Re: [gentoo-amd64] Re: boottime
Hi Volker, on Thu, Nov 13, 2008 at 11:29:22AM +0100, you wrote: there are people who know how to use a commandline and STILL want X. In fact out of 100 boots I want X 99 times - and I guess most people want X too. So just because you 'think' gentoo users don't like X, does not make it true at all. I agree having X in the default runlevel is a good idea for the vast majority of users, even the most CLI-savvy. But having it in the boot runlevel was a major PITA when SuSE started doing it and I had to manage some installations that used NIS and LDAP. We wanted a nice user list in kdm for students to click on, and it just doesn't work if *dm starts before ypbind.
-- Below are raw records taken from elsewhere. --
(* ===== verification/Utf8.v ===== *)
(** * Rune decoding ([unicode/utf8])

    [htmlReplacer] walks its input rune by rune with
    [utf8.DecodeRuneInString].  This file states what the escaper needs of
    a decoder as the class [RuneDecoder] and gives the model of Go's
    decoder, [DecodeRuneInString], as its instance.  Runes and byte values
    are numbers of [N]; all values stay far below the width of Go's
    [rune] (int32), so no wrap-around arises. *)

From Stdlib Require Import Ascii NArith ZArith Lia.
From stdpp Require Import base tactics option list numbers.
From S2P Require Import Prelude.

Local Open Scope N_scope.

(** The value of a byte as a number, Go's [rune(s[i])]. *)
Definition byteN (c : ascii) : N := N_of_ascii c.

(** [utf8.RuneSelf]: bytes below it are single-byte runes. *)
Definition RuneSelf : N := 0x80.
(** [utf8.RuneError], the replacement character U+FFFD. *)
Definition RuneError : N := 0xFFFD.

(** What a caller may rely on: a byte below [RuneSelf] decodes to itself
    with width 1; any other first byte yields a rune of at least
    [RuneSelf] and consumes between one and the available bytes, all of
    them at least [RuneSelf]. *)
Class RuneDecoder : Type := {
  decodeRune : bytes → N * nat;
  decodeRune_ascii c s :
    byteN c < RuneSelf → decodeRune (c :: s) = (byteN c, 1%nat);
  decodeRune_multi c s r w :
    RuneSelf ≤ byteN c → decodeRune (c :: s) = (r, w) →
    RuneSelf ≤ r ∧ (1 ≤ w ≤ S (length s))%nat ∧
    Forall (λ b, RuneSelf ≤ byteN b) (take w (c :: s));
}.

(** ** Go's decoder *)

Definition locb : N := 0x80.
Definition hicb : N := 0xBF.
Definition maskx : N := 0x3F.
Definition mask2 : N := 0x1F.
Definition mask3 : N := 0x0F.
Definition mask4 : N := 0x07.

(** Codes of the table [first]: the low three bits are the size of the
    sequence, the high four an index into [acceptRanges]. *)
Definition t_xx : N := 0xF1.
Definition t_as : N := 0xF0.
Definition t_s1 : N := 0x02.
Definition t_s2 : N := 0x13.
Definition t_s3 : N := 0x03.
Definition t_s4 : N := 0x23.
Definition t_s5 : N := 0x34.
Definition t_s6 : N := 0x04.
Definition t_s7 : N := 0x44.

(** [utf8.first]: information about the first byte of a sequence.  The
    256-entry array of the source is constant on these ranges. *)
Definition first (b : N) : N :=
  if b <? 0x80 then t_as
  else if b <? 0xC2 then t_xx
  else if b <? 0xE0 then t_s1
  else if b =? 0xE0 then t_s2
  else if b <? 0xED then t_s3
  else if b =? 0xED then t_s4
  else if b <? 0xF0 then t_s3
  else if b =? 0xF0 then t_s5
  else if b <? 0xF4 then t_s6
  else if b =? 0xF4 then t_s7
  else t_xx.

(** [utf8.acceptRanges]: the range of a valid second byte. *)
Definition acceptRanges (i : N) : N * N :=
  match i with
  | 0 => (locb, hicb)
  | 1 => (0xA0, hicb)
  | 2 => (locb, 0x9F)
  | 3 => (0x90, hicb)
  | 4 => (locb, 0x8F)
  | _ => (0, 0)
  end.

(** [s[i]] where the code has checked [i < len(s)]. *)
Definition byteAt (s : bytes) (i : nat) : N := from_option byteN 0 (s !! i).

(** [utf8.DecodeRuneInString]. *)
Definition DecodeRuneInString (s : bytes) : N * nat :=
  let n := length s in
  if decide (n < 1)%nat then (RuneError, 0%nat) else
  let s0 := byteAt s 0 in
  let x := first s0 in
  if t_as <=? x then ((if x =? t_xx then RuneError else s0), 1%nat) else
  let sz := N.to_nat (N.land x 7) in
  let accept := acceptRanges (N.shiftr x 4) in
  if decide (n < sz)%nat then (RuneError, 1%nat) else
  let s1 := byteAt s 1 in
  if (s1 <? accept.1) || (accept.2 <? s1) then (RuneError, 1%nat) else
  if decide (sz ≤ 2)%nat then
    (N.lor (N.shiftl (N.land s0 mask2) 6) (N.land s1 maskx), 2%nat) else
  let s2 := byteAt s 2 in
  if (s2 <? locb) || (hicb <? s2) then (RuneError, 1%nat) else
  if decide (sz ≤ 3)%nat then
    (N.lor (N.lor (N.shiftl (N.land s0 mask3) 12)
                  (N.shiftl (N.land s1 maskx) 6)) (N.land s2 maskx), 3%nat) else
  let s3 := byteAt s 3 in
  if (s3 <? locb) || (hicb <? s3) then (RuneError, 1%nat) else
  (N.lor (N.lor (N.lor (N.shiftl (N.land s0 mask4) 18)
                       (N.shiftl (N.land s1 maskx) 12))
                (N.shiftl (N.land s2 maskx) 6)) (N.land s3 maskx), 4%nat).

(** ** The decoder satisfies the interface *)

(** Bitwise or is above both operands. *)
Lemma N_le_lor_l a b : a ≤ N.lor a b.
Proof.
  rewrite <-(N.land_le_r a (N.lor a b)) at 1.
  apply N.eq_le_incl, N.bits_inj. intros n.
  rewrite N.land_spec, N.lor_spec. by destruct (N.testbit a n).
Qed.

Ltac mask_to_mod :=
  unfold mask2, mask3, mask4, maskx;
  change 0x1F with (N.ones 5); change 0x0F with (N.ones 4);
  change 0x07 with (N.ones 3); change 0x3F with (N.ones 6);
  rewrite ?N.land_ones, ?N.shiftl_mul_pow2;
  change (2 ^ 3) with 8; change (2 ^ 4) with 16; change (2 ^ 5) with 32;
  change (2 ^ 6) with 64; change (2 ^ 12) with 4096; change (2 ^ 18) with 262144.

Ltac lia_mod := zify; Z.to_euclidean_division_equations; lia.

Lemma first_spec b :
  (b < 0x80 ∧ first b = t_as) ∨ (first b = t_xx ∧ 0x80 ≤ b) ∨
  (first b = t_s1 ∧ 0xC2 ≤ b ≤ 0xDF) ∨ (first b = t_s2 ∧ b = 0xE0) ∨
  (first b = t_s3 ∧ 0xE1 ≤ b ≤ 0xEF) ∨ (first b = t_s4 ∧ b = 0xED) ∨
  (first b = t_s5 ∧ b = 0xF0) ∨ (first b = t_s6 ∧ 0xF1 ≤ b ≤ 0xF3) ∨
  (first b = t_s7 ∧ b = 0xF4).
Proof.
  unfold first.
  repeat match goal with
  | |- context [?a <? ?c] => destruct (N.ltb_spec a c)
  | |- context [?a =? ?c] => destruct (N.eqb_spec a c)
  end; try (left; split; [lia|done]); right; 
  repeat (first [left; split; [done|lia] | right; split; [done|lia] | right ]).
Qed.

Lemma DecodeRuneInString_ascii c s :
  byteN c < RuneSelf → DecodeRuneInString (c :: s) = (byteN c, 1%nat).
Proof.
  intros Hc. unfold DecodeRuneInString, RuneSelf in *.
  change (byteAt (c :: s) 0) with (byteN c).
  destruct (first_spec (byteN c)) as [[_ ->]|H]; [done|].
  destruct_or!; destruct_and!; lia.
Qed.

Lemma accept_false s1 lo hi :
  (s1 <? lo) || (hi <? s1) = false ↔ lo ≤ s1 ≤ hi.
Proof. rewrite orb_false_iff, !N.ltb_ge. done. Qed.


Lemma N_le_lor_r a b : b ≤ N.lor a b.
Proof. rewrite N.lor_comm. apply N_le_lor_l. Qed.

Lemma lor_ge_l k a b : k ≤ a → k ≤ N.lor a b.
Proof. intros. etrans; [done|apply N_le_lor_l]. Qed.
Lemma lor_ge_r k a b : k ≤ b → k ≤ N.lor a b.
Proof. intros. etrans; [done|apply N_le_lor_r]. Qed.

Ltac lor_bound :=
  first [ apply lor_ge_l; lor_bound | apply lor_ge_r; lor_bound
        | unfold RuneSelf, RuneError, locb, hicb in *; mask_to_mod; lia_mod ].

Ltac norm_code :=
  repeat match goal with
  | |- context [N.to_nat (N.land ?x 7)] =>
      let v := eval vm_compute in (N.to_nat (N.land x 7)) in
      change (N.to_nat (N.land x 7)) with v
  | |- context [acceptRanges ?i] =>
      let v := eval vm_compute in (acceptRanges i) in
      change (acceptRanges i) with v
  | |- context [t_as <=? ?x] =>
      let v := eval vm_compute in (t_as <=? x) in change (t_as <=? x) with v
  | |- context [?x =? t_xx] =>
      let v := eval vm_compute in (x =? t_xx) in change (x =? t_xx) with v
  end.

Ltac decode_leaf :=
  intros [= <- <-]; split_and!;
  [ lor_bound | simpl; lia | simpl; lia
  | repeat constructor; unfold RuneSelf, locb, hicb in *; simpl in *; lia ].

Lemma DecodeRuneInString_multi c s r w :
  RuneSelf ≤ byteN c → DecodeRuneInString (c :: s) = (r, w) →
  RuneSelf ≤ r ∧ (1 ≤ w ≤ S (length s))%nat ∧
  Forall (λ b, RuneSelf ≤ byteN b) (take w (c :: s)).
Proof.
  intros Hc. unfold DecodeRuneInString.
  change (byteAt (c :: s) 0) with (byteN c).
  destruct (first_spec (byteN c)) as [[? _]|H]; [unfold RuneSelf in *; lia|].
  destruct_or!; destruct H as [-> Hr]; norm_code;
  destruct s as [|c1 [|c2 [|c3 s]]];
  cbn [length byteAt lookup list_lookup from_option fst snd];
  repeat match goal with
  | |- context [(?a <? ?lo) || (?hi <? ?a)] =>
      let E := fresh "E" in
      destruct ((a <? lo) || (hi <? a)) eqn:E;
        [| apply accept_false in E]
  | |- _ => case_decide; try lia
  end; decode_leaf.
Qed.

#[export] Instance utf8_decoder : RuneDecoder := {|
  decodeRune := DecodeRuneInString;
  decodeRune_ascii := DecodeRuneInString_ascii;
  decodeRune_multi := DecodeRuneInString_multi;
|}.

(** An empty input decodes to [RuneError] with width 0; [htmlReplacer]
    never asks, its loop runs while [i < len(s)]. *)
Lemma DecodeRuneInString_nil : DecodeRuneInString [] = (RuneError, 0%nat).
Proof. done. Qed.

(** [DecodeRuneInString] never reports a width of more than four
    bytes, nor of more bytes than the string holds. *)
Theorem DecodeRuneInString_width s :
  ((DecodeRuneInString s).2 ≤ 4)%nat ∧ ((DecodeRuneInString s).2 ≤ length s)%nat.
Proof.
  split.
  - unfold DecodeRuneInString.
    repeat first [case_decide | case_match]; simpl; lia.
  - destruct s as [|c s]; [done|].
    destruct (decide (byteN c < RuneSelf)) as [Hc|Hc].
    + rewrite DecodeRuneInString_ascii by done. simpl. lia.
    + destruct (DecodeRuneInString (c :: s)) as [r w] eqn:E.
      apply DecodeRuneInString_multi in E as (_ & ? & _); [simpl; lia|lia].
Qed.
You can choose not to have the user list or live with the inconsistent broken look on first boot, or put X back in level 5. cheers, Matthias -- I prefer encrypted and signed messages. KeyID: FAC37665 Fingerprint: 8C16 3F0A A6FC DF0D 19B0 8DEF 48D9 1700 FAC3 7665 pgpfVRy7mWoTV.pgp Description: PGP signature
Re: [gentoo-amd64] Re: boottime
Volker Armin Hemmann wrote: *snip the rest because it is too long to read and usual duncan talk*. Let's be nice. I'll confess I often don't read everything duncan types, but it isn't like he spams the list such that you can't easily hit delete if you're not interested in his two emails per month. For those topics I'm interested in I find his perspective helpful. Even if I don't always agree with everything he posts there is often some useful stuff in there. I still use his CFLAGS 80% of the time. Regardless, your post would have stood just fine on its own without the personal attacks. I agree that booting into X is hardly the exception among gentoo users/devs/etc. If I were running a back-end server I'd absolutely refrain from booting into X (granted, such as server would DEFININTELY run NTP), but there's no sense having to use startx on a desktop unless you really do spend most of your time staring at a shell.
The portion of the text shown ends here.